## Source data:
(** When the upper subscript is past the end of the curve the lookup raises
    [IndexError]. *)
Lemma interpolate_out_of_range (r : F) (xc : list F) :
  length xc <= spec_ilow r energy + 1 ->
  interpolate r xc energy = Raise IndexError.
Proof.
  intros Hlen. rewrite (interpolate_spec r xc energy energy_length).
  unfold spec_locals, index.
  destruct (nth_error xc (spec_ilow r energy)); simpl; [|reflexivity].
  apply nth_error_None in Hlen. rewrite Hlen. reflexivity.
Qed.

(** The lookups as the specification's algorithm, subscripts checked. *)
Lemma lookups_follow_spec (r : F) (s : Z) :
  get_elastic_crosssection r s energy =
    spec_lookup r (select_ecross s) energy /\
  get_inelastic_crosssection r s energy =
    spec_lookup r (select_icross s) energy.
Proof.
  unfold get_elastic_crosssection, get_inelastic_crosssection,
    elastic_locals, inelastic_locals, spec_lookup.
  rewrite !(interpolate_spec r _ energy energy_length).
  split; reflexivity.
Qed.

End Outcomes.

(** ** The energy grid in double precision *)

Section Binary64Grid.
(** X15. Every character of a rendered block is a space, a newline, a
    parenthesis, a character of "None", or a character of a name on the
    chain of first parameters of one of the keys. *)
Theorem render_bindings_chars (keys : list key) (block : pystr) (c : char) :
  render_bindings keys = Ok block -> In c block ->
  In c [sp; nl; lparen; rparen] \/ In c NONE_STR
  \/ exists k name, In k keys /\ In name (key_names k) /\ In c name.
Proof. apply block_chars. Qed.

Lemma render_bindings_chars_witness :
  In lparen [sp; nl; lparen; rparen] \/ In lparen NONE_STR
  \/ exists k name,
       In k (Key (str "&mt") [NDict (Key (str "LC") [NLeaf (str "A")])]
             :: repeat sample_key 79)
       /\ In name (key_names k) /\ In lparen name.
Proof.
  apply (@render_bindings_chars
           (Key (str "&mt") [NDict (Key (str "LC") [NLeaf (str "A")])]
            :: repeat sample_key 79)
           (render_rows
              (map key_to_token
                 (Key (str "&mt") [NDict (Key (str "LC") [NLeaf (str "A")])]
                  :: repeat sample_key 79)))
           lparen).
  - vm_compute. reflexivity.
  - vm_compute. do 18 right. left. reflexivity.
Defined.

Lemma occurrences_absent (needle s : pystr) (c : char) :
  In c needle -> ~ In c s -> occurrences needle s = 0.
Proof.
  intros Hn. induction s as [|y s IH]; intros Hs.
  - destruct needle; [destruct Hn | reflexivity].
  - cbn [occurrences]. rewrite IH by (intros Hi; apply Hs; now right).
    destruct (starts_with needle (y :: s)) eqn:E; [|reflexivity].
    apply starts_with_split in E. destruct Hs. rewrite E.
    apply in_or_app. now left.
Qed.
(** C3. With [--privacy], when the certificate exchange returns a status
    other than 200, the error record is all that follows it:
    [set_service_certificate], challenge generation, the license exchange,
    license parsing and the key report are skipped. *)
Theorem license_certificate_failure (w : world C)
    (url : string) (data : bytes) (resp : Response) :
  let tr := snd (invoke C device pssh server type_ raw true w) in
  hd_error (posts tr) = Some (url, data, Returns resp) ->
  status_code resp <> 200 ->
  after is_post tr =
    [EvLog "license" ERROR
       (Str ("[-] Failed to get Service Privacy Certificate: ["
             ++ str_int (status_code resp) ++ "] " ++ text resp))] /\
  occurrences is_set_certificate tr = 0%nat /\
  occurrences is_challenge tr = 0%nat /\
  List.length (posts tr) = 1%nat /\
  occurrences is_parse tr = 0%nat /\
  logged INFO (after is_post tr) = [].
Proof.
  run_license; observe; intros Hhd Hst;
    try discriminate; injection Hhd as <- <- <-;
    try contradiction; auto 10.
Qed.

(** C4. When the license exchange, the one that follows challenge
    generation, returns a status other than 200, [parse_license] is never
    called and the error record is all that follows the exchange: no key
    is reported. *)
Theorem license_failure_no_keys (privacy : bool) (w : world C)
    (url : string) (data : bytes) (resp : Response) :
  let tr := snd (invoke C device pssh server type_ raw privacy w) in
  hd_error (posts (after is_challenge tr)) = Some (url, data, Returns resp) ->
  status_code resp <> 200 ->
  occurrences is_parse tr = 0%nat /\
  after is_parse tr = [] /\
  after is_post (after is_challenge tr) =
    [EvLog "license" ERROR
       (Str ("[-] Failed to send challenge: ["
             ++ str_int (status_code resp) ++ "] " ++ text resp))] /\
  logged INFO (after is_post (after is_challenge tr)) = [].
Proof.
  destruct privacy; run_license; observe; intros Hhd Hst;
    try discriminate; injection Hhd as <- <- <-;
    try contradiction; auto.
Qed.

## Problem statement:
Once you have counted every line above that contains the string "rewrite", give that number and nothing more.

## Problem solution:
5